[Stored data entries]
Content starts

(** X20: [processBatch] sends every payout of the batch once, in order,
    and sorts each into exactly one of its two lists: the responses of
    the sends that succeeded, in order, and the failed payouts with their
    errors, in order; a failure stops neither the batch nor the later
    sends, and the two lists together are as long as the batch. *)
Theorem processBatch_partitions_the_batch (payouts : list PayoutData) :
  successful (processBatch send payouts) = responsesOf (attempted send 0 payouts)
  /\ failedPayouts (processBatch send payouts)
     = failuresOf (attempted send 0 payouts)
  /\ map fst (attempted send 0 payouts) = payouts
  /\ (List.length (successful (processBatch send payouts))
      + List.length (failedPayouts (processBatch send payouts)))%nat
     = List.length payouts.
Proof.
  unfold processBatch. rewrite processFrom_spec. cbn [successful failedPayouts app].
  split; [reflexivity|]. split; [reflexivity|].
  assert (Hfst : forall k, map fst (attempted send k payouts) = payouts).
  { induction payouts as [|d l IH]; intros k; [reflexivity|].
    rewrite attempted_cons. cbn. now rewrite IH. }
  split; [apply Hfst|].
  rewrite outcomes_split. rewrite <- (Hfst 0%nat) at 2. now rewrite length_map.
Qed.

End ProcessBatchFacts.

Example processBatch_sample :
  Payouts.processBatch
    (fun k _ =>
       match k with
       | 1%nat => Throw (Errors.newPayoutError "Insufficient funds" None None
                           (Some "A001") None)
       | _ => Return {| Payouts.ConversationID := "AG_1";
                        Payouts.OriginatorConversationID := "1";
                        Payouts.ResponseCode := "0";
                        Payouts.ResponseDescription := "Accepted" |}
       end)
    [{| Payouts.requestId := "a"; Payouts.amount := 1000%float;
        Payouts.phoneNumber := "251712345678"; Payouts.remarks := "Salary - John";
        Payouts.occasion := None; Payouts.commandId := Some "SalaryPayment" |};
     {| Payouts.requestId := "b"; Payouts.amount := 2000%float;
        Payouts.phoneNumber := "251712345679"; Payouts.remarks := "Salary - Jane";
        Payouts.occasion := None; Payouts.commandId := Some "SalaryPayment" |};
     {| Payouts.requestId := "c"; Payouts.amount := 3000%float;
        Payouts.phoneNumber := "251712345670"; Payouts.remarks := "Salary - Joe";
        Payouts.occasion := None; Payouts.commandId := Some "SalaryPayment" |}]
  = {| Payouts.successful :=
         [{| Payouts.ConversationID := "AG_1"; Payouts.OriginatorConversationID := "1";
             Payouts.ResponseCode := "0"; Payouts.ResponseDescription := "Accepted" |};
          {| Payouts.ConversationID := "AG_1"; Payouts.OriginatorConversationID := "1";
             Payouts.ResponseCode := "0"; Payouts.ResponseDescription := "Accepted" |}];
       Payouts.failedPayouts :=
         [({| Payouts.requestId := "b"; Payouts.amount := 2000%float;
              Payouts.phoneNumber := "251712345679";
              Payouts.remarks := "Salary - Jane"; Payouts.occasion := None;
              Payouts.commandId := Some "SalaryPayment" |},
           Errors.newPayoutError "Insufficient funds" None None (Some "A001") None)] |}.
Proof. reflexivity. Qed.
(** X14: when ["balances"] is not a list, [get_all_balances] raises
    [TypeError], except for an empty object and an empty string, over
    which the comprehension runs zero times: they give the empty list,
    as an empty list does. *)
Theorem balances_not_a_list (agent_id : string) (s : State) (r : Response)
    (data v : json) :
  answers net s (request_of (GetAllBalances agent_id) (base_url (self s)))
    r data ->
  PyVal.getitem data "balances" = Return v ->
  (forall items, v <> JList items) ->
  fst (get_all_balances net agent_id s)
  = match v with
    | JObj [] | JStr EmptyString => Return []
    | _ => Raise TypeError
    end.
Proof.
  intros Hans Hget Hnl.
  rewrite (get_all_balances_answered _ _ _ _ _ Hans Hget).
  destruct v as [| b | n | f | str | l | kvs]; try reflexivity.
  - destruct str; reflexivity.
  - exfalso. exact (Hnl l eq_refl).
  - destruct kvs as [| [k x] rest]; reflexivity.
Qed.

(** X15: identifiers are put into the path as they are: [get_wallet]
    for an agent id that ends in ["/balances"] or ["/channels"], or
    that spells out a balance path, issues the very request of
    [get_all_balances], [get_agent_channels] or [get_balance]. *)
Theorem path_not_escaped (agent_id chain token : string) (s : State) :
  snd (get_wallet net (agent_id ++ "/balances") s)
  = snd (get_all_balances net agent_id s) /\
  snd (get_wallet net (agent_id ++ "/channels") s)
  = snd (get_agent_channels net agent_id s) /\
  snd (get_wallet net (agent_id ++ "/balances/" ++ chain ++ "/" ++ token) s)
  = snd (get_balance net agent_id chain token s).
Proof.
  unfold get_wallet, get_all_balances, get_agent_channels, get_balance.
  rewrite (method_run GET
             (fun base => base ++ "/wallets/" ++ agent_id ++ "/balances"))
    by (intros r'; try destruct (status_code r' =? 404); solve_local).
  rewrite (method_run GET
             (fun base => base ++ "/wallets/" ++ agent_id ++ "/channels"))
    by (intros r'; try destruct (status_code r' =? 404); solve_local).
  rewrite (method_run GET
             (fun base => base ++ "/wallets/" ++ agent_id ++ "/balances/"
                            ++ chain ++ "/" ++ token))
    by (intros r'; try destruct (status_code r' =? 404); solve_local).
  rewrite (method_run GET
             (fun base => base ++ "/wallets/" ++ agent_id ++ "/balances"))
    by solve_local.
  rewrite (method_run GET
             (fun base => base ++ "/wallets/" ++ agent_id ++ "/channels"))
    by solve_local.
  rewrite (method_run GET
             (fun base => base ++ "/wallets/" ++ agent_id ++ "/balances/"
                            ++ chain ++ "/" ++ token))
    by solve_local.
  repeat split.
Qed.


(** *** The example programs *)

Context (py : Builtins).

Lemma call_snd_create (a : string) (s : State) :
  snd (create_wallet net a s) = sent s (request_of (CreateWallet a) (base_url (self s))).
Proof.
  unfold create_wallet.
  rewrite (method_run POST (fun base => base ++ "/wallets")) by solve_local.
  reflexivity.
Qed.

Lemma call_snd_get (a : string) (s : State) :
  snd (get_wallet net a s) = sent s (request_of (GetWallet a) (base_url (self s))).
Proof.
  unfold get_wallet.
  rewrite (method_run GET (fun base => base ++ "/wallets/" ++ a))
    by (intros r'; destruct (status_code r' =? 404); solve_local).
  reflexivity.
Qed.
(** A key cannot be matched inside the white space before the closing
    braces. *)
Lemma match_tail_spaces b :
  forallb is_space b = true ->
  forall key,
    key <> [] -> ends_tight key = true -> plain_key key = true ->
    match_tail key (b ++ close_braces ++ rest) = None.
Proof.
  induction b as [|x b IH]; intros Hb [|k key] Hne Hend Hplain;
    try contradiction; cbn [plain_key forallb] in Hplain;
    apply andb_true_iff in Hplain; destruct Hplain as [Hk Hplain];
    apply negb_true_iff in Hk.
  - cbn [app close_braces]. rewrite match_tail_cons.
    destruct (ci_char k "}") eqn:E; [|reflexivity].
    apply ci_char_close, syntax_char_close in E. congruence.
  - cbn [forallb] in Hb. apply andb_true_iff in Hb. destruct Hb as [Hx Hb].
    cbn [app]. rewrite match_tail_cons.
    destruct (ci_char k x) eqn:E; [|reflexivity].
    apply ci_char_space in E. rewrite Hx in E.
    apply IH; [exact Hb| |exact (ends_tight_tail _ _ Hend)|exact Hplain].
    exact (ends_tight_space _ _ Hend E).
Qed.

(** The key against the name of the token. *)
Lemma match_tail_label b :
  forallb is_space b = true ->
  forall key n,
    plain_key key = true -> ends_tight key = true ->
    ends_tight n = true -> forallb (fun c => negb (brace c)) n = true ->
    match_tail key (n ++ b ++ close_braces ++ rest)
    = if ci_equal key n then Some rest else None.
Proof.
  intros Hb. induction key as [|k key IH]; intros [|c n] Hplain Hend Hn Hnb.
  - cbn [app ci_equal]. unfold match_tail. cbn [match_key].
    exact (strip_close_after_spaces b Hb).
  - cbn [ci_equal]. unfold match_tail. cbn [match_key].
    apply strip_close_label; [discriminate | exact Hn | exact Hnb].
  - cbn [app ci_equal].
    apply match_tail_spaces; [exact Hb | discriminate | exact Hend
                             | exact Hplain].
  - cbn [app ci_equal]. rewrite match_tail_cons.
    destruct (ci_char k c); [|reflexivity]. cbn [andb].
    cbn [plain_key forallb] in Hplain, Hnb.
    apply andb_true_iff in Hplain. apply andb_true_iff in Hnb.
    apply IH; [apply Hplain | exact (ends_tight_tail _ _ Hend)
              | exact (ends_tight_tail _ _ Hn) | apply Hnb].
Qed.
(** * bughunt-api: the room registry and the game session engine

    A shallow embedding of [rooms/rooms.service.ts], [ai/ai.service.ts] and
    the AI-backed [game/game.service.ts], with the properties of the
    session engine stated and proved over it; and of the handlers of
    [rooms/rooms.gateway.ts] and [game/game.gateway.ts] that call these
    services synchronously.

    Conventions of the embedding.
    - A JavaScript object used as a record of players is an association
      list in own-property order (array-index keys first, ascending, then
      the other keys in insertion order).
    - The service registries ([Map<string, _>]) are [gmap string _].
    - An object mutated in place is threaded through the functions: an
      operation on the registry looks the session up, transforms it and
      stores it back under the same key.  References to card objects held
      by a deferred callback are indices into the [cards] array, which is
      never reordered after creation.
    - [Date.now()] is an explicit argument; [Math.random()] is an oracle
      whose draw for a bound [n] is taken modulo [n].
    - A thrown [TypeError] is a result of its own, with the mutations done
      before the throw kept.
    - What a gateway handler sends is the list of its emissions in the
      order of the calls, each with its audience; a session or room in a
      payload is the object as it is when [emit] is called.  A callback
      armed with [setTimeout] is a function of the state it runs on. *)

From stdpp Require Import gmap strings list fin_maps pretty.
From Stdlib Require Import ZArith Lia Permutation.

Local Open Scope string_scope.
Local Open Scope list_scope.
Local Open Scope nat_scope.
Local Open Scope stdpp_scope.

(** ** JavaScript values *)

(** [string | null | undefined], the type of the pending-flip slots. *)
Inductive JsRef :=
| JsNull
| JsUndefined
| JsStr (s : string).

(** JavaScript truthiness of such a value: only a non-empty string. *)
Definition truthy (v : JsRef) : bool :=
  match v with
  | JsStr s => negb (String.eqb s "")
  | _ => false
  end.

(** How a call completes: it returns, or it throws a [TypeError]. *)
Inductive Completion (A : Type) :=
| Returned (a : A)
| Threw.
Arguments Returned {A} a.
Arguments Threw {A}.

(** ** Ordinary objects as ordered records *)

Module JsObject.

Definition t (V : Type) := list (string * V).

(** Value of a decimal digit string, [None] when a character is not a digit. *)
Fixpoint digitsValue (acc : N) (s : string) : option N :=
  match s with
  | EmptyString => Some acc
  | String c r =>
      let n := Ascii.N_of_ascii c in
      if ((48 <=? n) && (n <=? 57))%N
      then digitsValue (acc * 10 + (n - 48))%N r
      else None
  end.

(** A property key is an array index when it is the canonical decimal
    string of an integer below [2^32 - 1]. *)
Definition arrayIndex (k : string) : option N :=
  match k with
  | EmptyString => None
  | _ =>
      match digitsValue 0%N k with
      | Some n =>
          if String.eqb (pretty n) k && (n <? 4294967295)%N then Some n else None
      | None => None
      end
  end.

Section Ops.
Context {V : Type}.

(** [o[k]] *)
Fixpoint get (k : string) (o : t V) : option V :=
  match o with
  | [] => None
  | (k', v) :: r => if String.eqb k' k then Some v else get k r
  end.

(** Overwrite the value of an existing key, in place. *)
Fixpoint replace (k : string) (v : V) (o : t V) : t V :=
  match o with
  | [] => []
  | (k', v') :: r =>
      if String.eqb k' k then (k', v) :: r else (k', v') :: replace k v r
  end.

(** Place a new array-index key [k] of value [n] among the index keys. *)
Fixpoint insertIndex (n : N) (k : string) (v : V) (o : t V) : t V :=
  match o with
  | [] => [(k, v)]
  | (k', v') :: r =>
      match arrayIndex k' with
      | Some m => if (m <? n)%N then (k', v') :: insertIndex n k v r
                  else (k, v) :: o
      | None => (k, v) :: o
      end
  end.

(** [o[k] = v] *)
Definition set (k : string) (v : V) (o : t V) : t V :=
  match get k o with
  | Some _ => replace k v o
  | None =>
      match arrayIndex k with
      | Some n => insertIndex n k v o
      | None => o ++ [(k, v)]
      end
  end.

(** [Object.keys(o)] and [Object.values(o)] *)
Definition keys (o : t V) : list string := o.*1.
Definition values (o : t V) : list V := o.*2.

(** [Object.values(o).forEach(p => mutate p)] *)
Definition mapValues (f : V → V) (o : t V) : t V :=
  (λ kv, (kv.1, f kv.2)) <$> o.

(** [delete o[k]] *)
Fixpoint delete (k : string) (o : t V) : t V :=
  match o with
  | [] => []
  | (k', v) :: r => if String.eqb k' k then r else (k', v) :: delete k r
  end.

End Ops.

(** [keys.indexOf(k)], with [None] for -1. *)
Fixpoint indexOf (k : string) (ks : list string) : option nat :=
  match ks with
  | [] => None
  | k' :: r => if String.eqb k' k then Some 0 else S <$> indexOf k r
  end.

End JsObject.

(** ** Entities *)

Inductive CardType := bug | solution.
Inductive CardDifficulty := easy | medium | hard.
Inductive GameStatus := waiting | playing | finished.

Global Instance CardType_eq_dec : EqDecision CardType.
Proof. solve_decision. Defined.
Global Instance CardDifficulty_eq_dec : EqDecision CardDifficulty.
Proof. solve_decision. Defined.
Global Instance GameStatus_eq_dec : EqDecision GameStatus.
Proof. solve_decision. Defined.

Module Card.

Record t := mk {
  id : string;
  type : CardType;
  content : string;
  difficulty : CardDifficulty;
  isFlipped : bool;
  isMatched : bool;
  matchingCardId : string;
  position : nat
}.

Definition setFlipped (b : bool) (c : t) : t :=
  mk (id c) (type c) (content c) (difficulty c) b (isMatched c)
     (matchingCardId c) (position c).

Definition setMatched (b : bool) (c : t) : t :=
  mk (id c) (type c) (content c) (difficulty c) (isFlipped c) b
     (matchingCardId c) (position c).

Definition setPosition (p : nat) (c : t) : t :=
  mk (id c) (type c) (content c) (difficulty c) (isFlipped c) (isMatched c)
     (matchingCardId c) p.

End Card.

Module PlayerGameState.

(** [isCurrentTurn] is [None] while the property is absent. *)
Record t := mk {
  id : string;
  nickname : string;
  score : nat;
  matchesFound : nat;
  isCurrentTurn : option bool
}.

Definition setIsCurrentTurn (b : bool) (p : t) : t :=
  mk (id p) (nickname p) (score p) (matchesFound p) (Some b).

End PlayerGameState.

Module GameState.

(** [currentTurn] is [None] when it holds [undefined]. *)
Record t := mk {
  gameId : string;
  status : GameStatus;
  roomCode : string;
  cards : list Card.t;
  players : JsObject.t PlayerGameState.t;
  currentTurn : option string;
  turnNumber : nat;
  firstFlippedCard : JsRef;
  secondFlippedCard : JsRef;
  startedAt : Z;
  endedAt : option Z;
  turnTimeLimit : Z;
  currentTurnStartedAt : Z
}.

Definition setCards (cs : list Card.t) (g : t) : t :=
  mk (gameId g) (status g) (roomCode g) cs (players g) (currentTurn g)
     (turnNumber g) (firstFlippedCard g) (secondFlippedCard g) (startedAt g)
     (endedAt g) (turnTimeLimit g) (currentTurnStartedAt g).

Definition setPlayers (ps : JsObject.t PlayerGameState.t) (g : t) : t :=
  mk (gameId g) (status g) (roomCode g) (cards g) ps (currentTurn g)
     (turnNumber g) (firstFlippedCard g) (secondFlippedCard g) (startedAt g)
     (endedAt g) (turnTimeLimit g) (currentTurnStartedAt g).

Definition setFirstFlippedCard (v : JsRef) (g : t) : t :=
  mk (gameId g) (status g) (roomCode g) (cards g) (players g) (currentTurn g)
     (turnNumber g) v (secondFlippedCard g) (startedAt g)
     (endedAt g) (turnTimeLimit g) (currentTurnStartedAt g).

Definition setSecondFlippedCard (v : JsRef) (g : t) : t :=
  mk (gameId g) (status g) (roomCode g) (cards g) (players g) (currentTurn g)
     (turnNumber g) (firstFlippedCard g) v (startedAt g)
     (endedAt g) (turnTimeLimit g) (currentTurnStartedAt g).

Definition setStatus (s : GameStatus) (g : t) : t :=
  mk (gameId g) s (roomCode g) (cards g) (players g) (currentTurn g)
     (turnNumber g) (firstFlippedCard g) (secondFlippedCard g) (startedAt g)
     (endedAt g) (turnTimeLimit g) (currentTurnStartedAt g).

Definition setEndedAt (z : Z) (g : t) : t :=
  mk (gameId g) (status g) (roomCode g) (cards g) (players g) (currentTurn g)
     (turnNumber g) (firstFlippedCard g) (secondFlippedCard g) (startedAt g)
     (Some z) (turnTimeLimit g) (currentTurnStartedAt g).

Definition setCurrentTurn (p : option string) (g : t) : t :=
  mk (gameId g) (status g) (roomCode g) (cards g) (players g) p
     (turnNumber g) (firstFlippedCard g) (secondFlippedCard g) (startedAt g)
     (endedAt g) (turnTimeLimit g) (currentTurnStartedAt g).

Definition setTurnNumber (n : nat) (g : t) : t :=
  mk (gameId g) (status g) (roomCode g) (cards g) (players g) (currentTurn g)
     n (firstFlippedCard g) (secondFlippedCard g) (startedAt g)
     (endedAt g) (turnTimeLimit g) (currentTurnStartedAt g).

Definition setCurrentTurnStartedAt (z : Z) (g : t) : t :=
  mk (gameId g) (status g) (roomCode g) (cards g) (players g) (currentTurn g)
     (turnNumber g) (firstFlippedCard g) (secondFlippedCard g) (startedAt g)
     (endedAt g) (turnTimeLimit g) z.

End GameState.

Module GameConfig.

Record t := mk {
  numberOfPairs : Z;
  turnTimeLimit : Z;
  difficultyDistribution : nat * nat * nat
}.

End GameConfig.

(** ** The game service: flips, turns and the turn timer *)

(** The [action] field of the results. *)
Inductive FlipAction := ActFlip | ActMatch | ActNoMatch | ActError.
Inductive TimerAction := timeUp.

(** The callback that the no-match branch hands to [setTimeout]: it closes
    over [firstCard] (possibly [undefined]) and [card], kept as indices. *)
Record Deferred := mkDeferred {
  firstCard : option nat;
  card : nat
}.

(** [game.cards.find((c) => c.id === cardId)], with the index found. *)
Fixpoint findCard (cardId : string) (cs : list Card.t) : option (nat * Card.t) :=
  match cs with
  | [] => None
  | c :: r =>
      if String.eqb (Card.id c) cardId then Some (0, c)
      else prod_map S id <$> findCard cardId r
  end.

(** The same search for the id stored in a slot. *)
Definition findCardRef (v : JsRef) (cs : list Card.t) : option (nat * Card.t) :=
  match v with
  | JsStr s => findCard s cs
  | _ => None
  end.

(** [a === b] between [game.currentTurn] and a string. *)
Definition turnIs (turn : option string) (playerId : string) : bool :=
  match turn with
  | Some p => String.eqb p playerId
  | None => false
  end.

Definition calculateScore (difficulty : CardDifficulty) : nat :=
  match difficulty with
  | easy => 10
  | medium => 20
  | hard => 30
  end.

(** [game.cards.every((c) => c.isMatched)] *)
Definition allMatched (cs : list Card.t) : bool := forallb Card.isMatched cs.

Definition switchTurns (now : Z) (game : GameState.t) : GameState.t :=
  let playerIds := JsObject.keys (GameState.players game) in
  let nextIndex :=
    (* indexOf gives -1 for an absent holder, hence 0 after the increment;
       with no player the remainder is NaN and the lookup is undefined *)
    match GameState.currentTurn game with
    | Some p =>
        match JsObject.indexOf p playerIds with
        | Some currentIndex => (currentIndex + 1) `mod` length playerIds
        | None => 0 `mod` length playerIds
        end
    | None => 0 `mod` length playerIds
    end in
  let turn := playerIds !! nextIndex in
  let game := GameState.setCurrentTurn turn game in
  let game := GameState.setTurnNumber (GameState.turnNumber game + 1) game in
  let game := GameState.setCurrentTurnStartedAt now game in
  GameState.setPlayers
    (JsObject.mapValues
       (λ player, PlayerGameState.setIsCurrentTurn
                    (turnIs turn (PlayerGameState.id player)) player)
       (GameState.players game))
    game.

(** [card.isFlipped = b] on the card object at an index. *)
Definition flipAt (b : bool) (i : nat) (game : GameState.t) : GameState.t :=
  GameState.setCards (alter (Card.setFlipped b) i (GameState.cards game)) game.

Definition matchAt (i : nat) (game : GameState.t) : GameState.t :=
  GameState.setCards (alter (Card.setMatched true) i (GameState.cards game)) game.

Content ends

Filter on the word "setCards": copy each matching line from the entries above.

Definition setCards (cs : list Card.t) (g : t) : t :=
  GameState.setCards (alter (Card.setFlipped b) i (GameState.cards game)) game.
  GameState.setCards (alter (Card.setMatched true) i (GameState.cards game)) game.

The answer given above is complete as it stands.